I believe in the chance, the possibility of recovery from ME. I always have. Procrastination is not something I do. The confusing mixture of symptoms, different for every suffer, will always baffle doctors I am sure. We have to realise that tonsillitis may be easily recognised as may the hacking discomfort of whooping cough, but everyone feels, sees and experiences the same symptoms differently. Any Doctor may say that one ear infection is much like the other, but I had ear infections that would find me toppling over with uncontrollable dizziness and sensitised by any noise above a whisper and my friend would have the same infection and go to school, run around the play ground at lunchtime and skip gladly home ready for another dose of antibiotics. ME affects each sufferer in a different way, is caused by many different infections and physical traumas and therefore presents with a mind boggling array of different major irritations and disabling effects. For this reason some sufferers will read this blog and think " I so know where you are coming from!" others will respond with " you what?
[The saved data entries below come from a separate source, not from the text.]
(* ===== verification/Hashes.v ===== *)
(** Hash functions: [src/util/myhash.cpp] ([crc32], [murmur64]) and
    [src/lib/leveldb/util/hash.cc] ([Hash]).

    The loops that read whole words are structural recursions on the number of
    words; a [switch] with fall-through is the sequence of its cases. [murmur64]
    is what names are turned into key components with, so its range is what
    makes a [tfs_meta_key_t] fit in 16 bytes. *)

From S2P Require Import Prelude.

(** * CRC-32, table driven and unrolled eight times *)

Definition crc_table : list Z :=
  [0x00000000; 0x77073096; 0xee0e612c; 0x990951ba; 0x076dc419; 0x706af48f;
   0xe963a535; 0x9e6495a3; 0x0edb8832; 0x79dcb8a4; 0xe0d5e91e; 0x97d2d988;
   0x09b64c2b; 0x7eb17cbd; 0xe7b82d07; 0x90bf1d91; 0x1db71064; 0x6ab020f2;
   0xf3b97148; 0x84be41de; 0x1adad47d; 0x6ddde4eb; 0xf4d4b551; 0x83d385c7;
   0x136c9856; 0x646ba8c0; 0xfd62f97a; 0x8a65c9ec; 0x14015c4f; 0x63066cd9;
   0xfa0f3d63; 0x8d080df5; 0x3b6e20c8; 0x4c69105e; 0xd56041e4; 0xa2677172;
   0x3c03e4d1; 0x4b04d447; 0xd20d85fd; 0xa50ab56b; 0x35b5a8fa; 0x42b2986c;
   0xdbbbc9d6; 0xacbcf940; 0x32d86ce3; 0x45df5c75; 0xdcd60dcf; 0xabd13d59;
   0x26d930ac; 0x51de003a; 0xc8d75180; 0xbfd06116; 0x21b4f4b5; 0x56b3c423;
   0xcfba9599; 0xb8bda50f; 0x2802b89e; 0x5f058808; 0xc60cd9b2; 0xb10be924;
   0x2f6f7c87; 0x58684c11; 0xc1611dab; 0xb6662d3d; 0x76dc4190; 0x01db7106;
   0x98d220bc; 0xefd5102a; 0x71b18589; 0x06b6b51f; 0x9fbfe4a5; 0xe8b8d433;
   0x7807c9a2; 0x0f00f934; 0x9609a88e; 0xe10e9818; 0x7f6a0dbb; 0x086d3d2d;
   0x91646c97; 0xe6635c01; 0x6b6b51f4; 0x1c6c6162; 0x856530d8; 0xf262004e;
   0x6c0695ed; 0x1b01a57b; 0x8208f4c1; 0xf50fc457; 0x65b0d9c6; 0x12b7e950;
   0x8bbeb8ea; 0xfcb9887c; 0x62dd1ddf; 0x15da2d49; 0x8cd37cf3; 0xfbd44c65;
   0x4db26158; 0x3ab551ce; 0xa3bc0074; 0xd4bb30e2; 0x4adfa541; 0x3dd895d7;
   0xa4d1c46d; 0xd3d6f4fb; 0x4369e96a; 0x346ed9fc; 0xad678846; 0xda60b8d0;
   0x44042d73; 0x33031de5; 0xaa0a4c5f; 0xdd0d7cc9; 0x5005713c; 0x270241aa;
   0xbe0b1010; 0xc90c2086; 0x5768b525; 0x206f85b3; 0xb966d409; 0xce61e49f;
   0x5edef90e; 0x29d9c998; 0xb0d09822; 0xc7d7a8b4; 0x59b33d17; 0x2eb40d81;
   0xb7bd5c3b; 0xc0ba6cad; 0xedb88320; 0x9abfb3b6; 0x03b6e20c; 0x74b1d29a;
   0xead54739; 0x9dd277af; 0x04db2615; 0x73dc1683; 0xe3630b12; 0x94643b84;
   0x0d6d6a3e; 0x7a6a5aa8; 0xe40ecf0b; 0x9309ff9d; 0x0a00ae27; 0x7d079eb1;
   0xf00f9344; 0x8708a3d2; 0x1e01f268; 0x6906c2fe; 0xf762575d; 0x806567cb;
   0x196c3671; 0x6e6b06e7; 0xfed41b76; 0x89d32be0; 0x10da7a5a; 0x67dd4acc;
   0xf9b9df6f; 0x8ebeeff9; 0x17b7be43; 0x60b08ed5; 0xd6d6a3e8; 0xa1d1937e;
   0x38d8c2c4; 0x4fdff252; 0xd1bb67f1; 0xa6bc5767; 0x3fb506dd; 0x48b2364b;
   0xd80d2bda; 0xaf0a1b4c; 0x36034af6; 0x41047a60; 0xdf60efc3; 0xa867df55;
   0x316e8eef; 0x4669be79; 0xcb61b38c; 0xbc66831a; 0x256fd2a0; 0x5268e236;
   0xcc0c7795; 0xbb0b4703; 0x220216b9; 0x5505262f; 0xc5ba3bbe; 0xb2bd0b28;
   0x2bb45a92; 0x5cb36a04; 0xc2d7ffa7; 0xb5d0cf31; 0x2cd99e8b; 0x5bdeae1d;
   0x9b64c2b0; 0xec63f226; 0x756aa39c; 0x026d930a; 0x9c0906a9; 0xeb0e363f;
   0x72076785; 0x05005713; 0x95bf4a82; 0xe2b87a14; 0x7bb12bae; 0x0cb61b38;
   0x92d28e9b; 0xe5d5be0d; 0x7cdcefb7; 0x0bdbdf21; 0x86d3d2d4; 0xf1d4e242;
   0x68ddb3f8; 0x1fda836e; 0x81be16cd; 0xf6b9265b; 0x6fb077e1; 0x18b74777;
   0x88085ae6; 0xff0f6a70; 0x66063bca; 0x11010b5c; 0x8f659eff; 0xf862ae69;
   0x616bffd3; 0x166ccf45; 0xa00ae278; 0xd70dd2ee; 0x4e048354; 0x3903b3c2;
   0xa7672661; 0xd06016f7; 0x4969474d; 0x3e6e77db; 0xaed16a4a; 0xd9d65adc;
   0x40df0b66; 0x37d83bf0; 0xa9bcae53; 0xdebb9ec5; 0x47b2cf7f; 0x30b5ffe9;
   0xbdbdf21c; 0xcabac28a; 0x53b39330; 0x24b4a3a6; 0xbad03605; 0xcdd70693;
   0x54de5729; 0x23d967bf; 0xb3667a2e; 0xc4614ab8; 0x5d681b02; 0x2a6f2b94;
   0xb40bbe37; 0xc30c8ea1; 0x5a05df1b; 0x2d02ef8d].

(** The macro DO1: [crc = crc_table[((int)crc ^ ( *buf++)) & 0xff] ^ (crc >> 8)]. *)
Definition DO1 (crc b : Z) : Z :=
  Z.lxor (nth (Z.to_nat (Z.land (Z.lxor crc b) 255)) crc_table 0) (Z.shiftr crc 8).

(** The macro DO8 on a buffer that holds at least eight more bytes. *)
Definition DO8 (crc : Z) (buf : bytes) : Z :=
  foldl DO1 crc (take 8 buf).

(** [while (len >= 8) { DO8(buf); len -= 8; }] *)
Fixpoint crc32_loop8 (n : nat) (crc : Z) (buf : bytes) : Z * bytes :=
  match n with
  | O => (crc, buf)
  | S n' => crc32_loop8 n' (DO8 crc buf) (drop 8 buf)
  end.

Definition crc32 (key : bytes) : Z :=
  let crc := Z.lxor 0 4294967295 in
  let '(crc, buf) := crc32_loop8 (length key / 8)%nat crc key in
  let crc := foldl DO1 crc buf in
  Z.lxor crc 4294967295.

(** * MurmurHash64A *)

Definition murmur_m : Z := 14313749767032793493. (* 0xc6a4a7935bd1e995 *)
Definition murmur_r : Z := 47.

(** The body of the loop over 64-bit words. *)
Definition murmur64_step (h k : Z) : Z :=
  let k := u64 (k * murmur_m) in
  let k := Z.lxor k (Z.shiftr k murmur_r) in
  let k := u64 (k * murmur_m) in
  let h := Z.lxor h k in
  u64 (h * murmur_m).

Fixpoint murmur64_loop (n : nat) (h : Z) (data : bytes) : Z * bytes :=
  match n with
  | O => (h, data)
  | S n' => murmur64_loop n' (murmur64_step h (le_val (take 8 data))) (drop 8 data)
  end.

(** [switch (len & 7)]: case [j] xors byte [j - 1] in and falls through to the
    next lower case; case 1 also multiplies. *)
Definition murmur64_tail (n : nat) (h : Z) (d : bytes) : Z :=
  let case (j : nat) (h : Z) : Z :=
    if decide (j <= n)%nat
    then Z.lxor h (u64 (Z.shiftl (nth (j - 1) d 0) (8 * Z.of_nat (j - 1)))) else h in
  let h := case 7%nat h in
  let h := case 6%nat h in
  let h := case 5%nat h in
  let h := case 4%nat h in
  let h := case 3%nat h in
  let h := case 2%nat h in
  let h := case 1%nat h in
  if decide (1 <= n)%nat then u64 (h * murmur_m) else h.

Definition murmur64 (key : bytes) (seed : Z) : Z :=
  let len := Z.of_nat (length key) in
  let h := Z.lxor seed (u64 (len * murmur_m)) in
  let '(h, data2) := murmur64_loop (length key / 8)%nat h key in
  let h := murmur64_tail (length key mod 8)%nat h data2 in
  let h := Z.lxor h (Z.shiftr h murmur_r) in
  let h := u64 (h * murmur_m) in
  Z.lxor h (Z.shiftr h murmur_r).

(** * leveldb's 32-bit hash *)

Definition hash_m : Z := 3332679571. (* 0xc6a4a793 *)

Fixpoint Hash_loop (n : nat) (h : Z) (data : bytes) : Z * bytes :=
  match n with
  | O => (h, data)
  | S n' =>
      let w := le_val (take 4 data) in
      let h := u32 (h + w) in
      let h := u32 (h * hash_m) in
      let h := Z.lxor h (Z.shiftr h 16) in
      Hash_loop n' h (drop 4 data)
  end.

(** The bytes of the tail are plain [char]s, signed on the target. *)
Definition Hash_tail (n : nat) (h : Z) (d : bytes) : Z :=
  let ch (j : nat) : Z := to_signed 8 (nth j d 0) in
  let h := if decide (3 <= n)%nat then u32 (h + Z.shiftl (ch 2%nat) 16) else h in
  let h := if decide (2 <= n)%nat then u32 (h + Z.shiftl (ch 1%nat) 8) else h in
  if decide (1 <= n)%nat then
    let h := u32 (h + ch 0%nat) in
    let h := u32 (h * hash_m) in
    Z.lxor h (Z.shiftr h 24)
  else h.

Definition Hash (data : bytes) (seed : Z) : Z :=
  let n := Z.of_nat (length data) in
  let h := Z.lxor seed (u32 (n * hash_m)) in
  let '(h, rest) := Hash_loop (length data / 4)%nat h data in
  Hash_tail (length data mod 4)%nat h rest.

(** * Reference definitions *)

(** One step of the bit-serial CRC with a reflected polynomial, and a byte of it. *)
Definition poly_bit (poly x : Z) : Z := Z.lxor (Z.shiftr x 1) (if Z.odd x then poly else 0).
Definition poly_byte (poly crc b : Z) : Z := Nat.iter 8 (poly_bit poly) (Z.lxor crc b).

(** CRC-32 has the polynomial 0xEDB88320. *)
Definition crc_byte : Z -> Z -> Z := poly_byte 3988292384.

(** CRC-32 as it is defined: shift the message through the polynomial. *)
Definition crc32_spec (key : bytes) : Z :=
  Z.lxor (foldl crc_byte 4294967295 key) 4294967295.

(** * The table-driven CRC is the bit-serial one *)

Section poly.
Context (poly : Z).

Lemma poly_bit_lxor x y : poly_bit poly (Z.lxor x y) = Z.lxor (poly_bit poly x) (poly_bit poly y).
Proof.
  unfold poly_bit. rewrite Z.shiftr_lxor.
  rewrite <- !Z.bit0_odd, Z.lxor_spec.
  apply Z.bits_inj'. intros i _. rewrite !Z.lxor_spec.
  destruct (Z.testbit x 0), (Z.testbit y 0); simpl xorb; cbv iota;
    rewrite ?Z.bits_0; set (p := Z.testbit poly i);
    destruct (Z.testbit (Z.shiftr x 1) i), (Z.testbit (Z.shiftr y 1) i), p; reflexivity.
Qed.

Lemma poly_iter_lxor n x y :
  Nat.iter n (poly_bit poly) (Z.lxor x y) = Z.lxor (Nat.iter n (poly_bit poly) x) (Nat.iter n (poly_bit poly) y).
Proof. induction n as [|n IH]; simpl; [done|]. by rewrite IH, poly_bit_lxor. Qed.

Lemma poly_iter_shiftl n y : Nat.iter n (poly_bit poly) (Z.shiftl y (Z.of_nat n)) = y.
Proof.
  induction n as [|n IH]; [apply Z.shiftl_0_r|].
  rewrite Nat.iter_succ_r. transitivity (Nat.iter n (poly_bit poly) (Z.shiftl y (Z.of_nat n))); [|exact IH].
  f_equal. rewrite Nat2Z.inj_succ.
  unfold poly_bit. rewrite <- Z.bit0_odd, Z.shiftl_spec_low by lia. cbv iota.
  rewrite Z.lxor_0_r, Z.shiftr_shiftl_l by lia. by replace (Z.succ (Z.of_nat n) - 1) with (Z.of_nat n) by lia.
Qed.

Lemma split_low_byte x : x = Z.lxor (Z.land x 255) (Z.shiftl (Z.shiftr x 8) 8).
Proof.
  change 255 with (Z.ones 8). rewrite Z.land_ones by lia.
  rewrite lxor_low_high by first [lia | apply Z.mod_pos_bound; lia].
  rewrite Z.shiftr_div_pow2 by lia. pose proof (Z.div_mod x (2 ^ 8) ltac:(lia)). lia.
Qed.

(** One step with a table. *)
Lemma poly_table_step (table : list Z) crc b : byte_ok b ->
  (forall c, 0 <= c < 256 -> nth (Z.to_nat c) table 0 = Nat.iter 8 (poly_bit poly) c) ->
  Z.lxor (nth (Z.to_nat (Z.land (Z.lxor crc b) 255)) table 0) (Z.shiftr crc 8) = poly_byte poly crc b.
Proof.
  intros Hb Ht. unfold poly_byte. rewrite (split_low_byte (Z.lxor crc b)) at 2.
  rewrite poly_iter_lxor. change 8 with (Z.of_nat 8) at 3. rewrite poly_iter_shiftl.
  change 255 with (Z.ones 8). rewrite Z.land_ones, Ht by first [lia | apply Z.mod_pos_bound; lia].
  f_equal. rewrite Z.shiftr_lxor. unfold byte_ok in Hb.
  rewrite (Z.shiftr_div_pow2 b) by lia. rewrite (Z.div_small b) by (simpl; lia).
  by rewrite Z.lxor_0_r.
Qed.

(** A table of 256 entries is checked by computation. *)
Lemma poly_table_ok (table : list Z) n :
  forallb (fun i => nth i table 0 =? Nat.iter n (poly_bit poly) (Z.of_nat i)) (seq 0 256) = true ->
  forall b, 0 <= b < 256 -> nth (Z.to_nat b) table 0 = Nat.iter n (poly_bit poly) b.
Proof.
  intros H b Hb. rewrite forallb_forall in H. specialize (H (Z.to_nat b)).
  rewrite in_seq, Z.eqb_eq in H. rewrite H by lia. by rewrite Z2Nat.id by lia.
Qed.
End poly.

Lemma DO1_crc_byte crc b : byte_ok b -> DO1 crc b = crc_byte crc b.
Proof. intros Hb. by apply poly_table_step, poly_table_ok; [|vm_compute]. Qed.

Lemma crc32_loop8_foldl n crc buf crc' buf' :
  crc32_loop8 n crc buf = (crc', buf') -> foldl DO1 crc' buf' = foldl DO1 crc buf.
Proof.
  revert crc buf. induction n as [|n IH]; intros crc buf; simpl; intros H.
  - by simplify_eq.
  - rewrite (IH _ _ H). unfold DO8. by rewrite <- foldl_app, take_drop.
Qed.

Lemma foldl_crc_byte crc l : bytes_ok l -> foldl DO1 crc l = foldl crc_byte crc l.
Proof.
  intros Hl. revert crc. induction Hl as [|b l Hb _ IH]; intros crc; simpl; [done|].
  by rewrite DO1_crc_byte, IH.
Qed.

(** [crc32], with its lookup table and its eight-fold unrolled loop, computes
    the bit-serial CRC-32 of every message. *)
Theorem crc32_is_bitwise_crc (key : bytes) :
  bytes_ok key -> crc32 key = crc32_spec key.
Proof.
  intros Hk. unfold crc32, crc32_spec.
  destruct (crc32_loop8 _ _ key) as [crc buf] eqn:E.
  rewrite (crc32_loop8_foldl _ _ _ _ _ E). by rewrite foldl_crc_byte.
Qed.

Lemma crc32_is_bitwise_crc_witness :
  bytes_ok (str "123456789") /\ crc32 (str "123456789") = crc32_spec (str "123456789").
Proof. split; [auto with tfs|]. apply crc32_is_bitwise_crc. auto with tfs. Defined.

(** * [murmur64] stays in 64 bits *)

Lemma murmur64_step_range h k : 0 <= murmur64_step h k < 2 ^ 64.
Proof. apply u64_range. Qed.

Lemma murmur64_loop_range n h data h' data' :
  0 <= h < 2 ^ 64 -> murmur64_loop n h data = (h', data') -> 0 <= h' < 2 ^ 64.
Proof.
  revert h data. induction n as [|n IH]; intros h data Hh H; simpl in H.
  - by simplify_eq.
  - eapply IH; [|exact H]. apply murmur64_step_range.
Qed.

(** The hash of a name is a 64-bit value, whatever the name and seed. *)
Lemma murmur64_range key seed : 0 <= murmur64 key seed < 2 ^ 64.
Proof.
  unfold murmur64. destruct (murmur64_loop _ _ _) as [h d].
  apply lxor_self_shiftr_range; [lia|unfold murmur_r; lia|apply u64_range].
Qed.

(** The fall-through [switch] of [murmur64] xors the remaining bytes in as one
    little-endian integer. *)
Lemma murmur64_tail_le n h d :
  length d = n -> (n < 8)%nat -> bytes_ok d ->
  murmur64_tail n h d =
  if decide (n = 0%nat) then h else u64 (Z.lxor h (le_val d) * murmur_m).
Proof.
  intros Hn H8 Hd. subst n.
  assert (forall b i, byte_ok b -> 0 <= i <= 6 ->
            u64 (Z.shiftl b (8 * i)) = Z.shiftl b (8 * i)) as Hsmall.
  { intros b i Hb Hi. apply u64_small. rewrite Z.shiftl_mul_pow2 by lia.
    unfold byte_ok in Hb. assert (2 ^ (8 * i) <= 2 ^ 48) by (apply Z.pow_le_mono_r; lia).
    assert (0 < 2 ^ (8 * i)) by lia. change (2^64) with (256 * (256 * 2^48)). nia. }
  assert (forall b l, byte_ok b -> le_val (b :: l) = Z.lxor b (Z.shiftl (le_val l) 8)) as Hcons.
  { intros b l Hb. rewrite lxor_low_high by (unfold byte_ok in Hb; lia). simpl. lia. }
  unfold murmur64_tail.
  destruct d as [|b0 [|b1 [|b2 [|b3 [|b4 [|b5 [|b6 [|b7 d]]]]]]]]; simpl in H8; try lia;
    repeat match goal with H : _ (_ :: _) |- _ => apply Forall_cons_1 in H as [? H] end;
    simpl length; repeat (case_decide; try lia); try done;
    cbn [nth Nat.sub]; rewrite ?Hsmall by (auto; lia).
  all: f_equal; f_equal.
  all: rewrite !Hcons by done; simpl le_val; rewrite ?Z.shiftl_0_l, ?Z.lxor_0_r;
    rewrite ?Z.shiftl_lxor, ?Z.shiftl_shiftl by lia; simpl; rewrite ?Z.shiftl_0_r.
  all: repeat match goal with |- context [Z.shiftl ?b ?k] =>
         let k' := eval vm_compute in k in
         progress change (Z.shiftl b k) with (Z.shiftl b k') end.
  all: apply Z.bits_inj'; intros i _; rewrite ?Z.lxor_spec;
    repeat match goal with |- context [Z.testbit ?a i] => generalize (Z.testbit a i); intro end.
  all: repeat match goal with b : bool |- _ => destruct b end; reflexivity.
Qed.

(** ** [Hash] stays in 32 bits *)

Lemma Hash_loop_range n h data h' data' :
  0 <= h < 2 ^ 32 -> Hash_loop n h data = (h', data') -> 0 <= h' < 2 ^ 32.
Proof.
  revert h data. induction n as [|n IH]; intros h data Hh H; simpl in H; [by simplify_eq|].
  eapply IH; [|exact H]. apply lxor_self_shiftr_range; [lia|lia|apply u32_range].
Qed.

Lemma Hash_tail_range n h d : 0 <= h < 2 ^ 32 -> 0 <= Hash_tail n h d < 2 ^ 32.
Proof.
  intros Hh. unfold Hash_tail. case_decide as H1.
  - apply lxor_self_shiftr_range; [lia|lia|apply u32_range].
  - rewrite !decide_False by lia. done.
Qed.

Lemma Hash_range data seed : 0 <= seed < 2 ^ 32 -> 0 <= Hash data seed < 2 ^ 32.
Proof.
  intros Hs. unfold Hash. destruct (Hash_loop _ _ _) as [h rest] eqn:E.
  apply Hash_tail_range. eapply Hash_loop_range; [|exact E].
  apply lxor_range; [lia|done|apply u32_range].
Qed.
That's not my ME!" I would like to give an insight to those who may know an ME patient, but don't fully see the consequences of the resulting symptoms. Also give hope to those who are in a similar situation to mine. I believe I am a positive and pragmatic sufferer, someone who has this illness and lives a happy and accepting life. We can battle together to find the table of peace and understanding, so that we may become friends with this illness; and eventually tell it to find a different place to stay.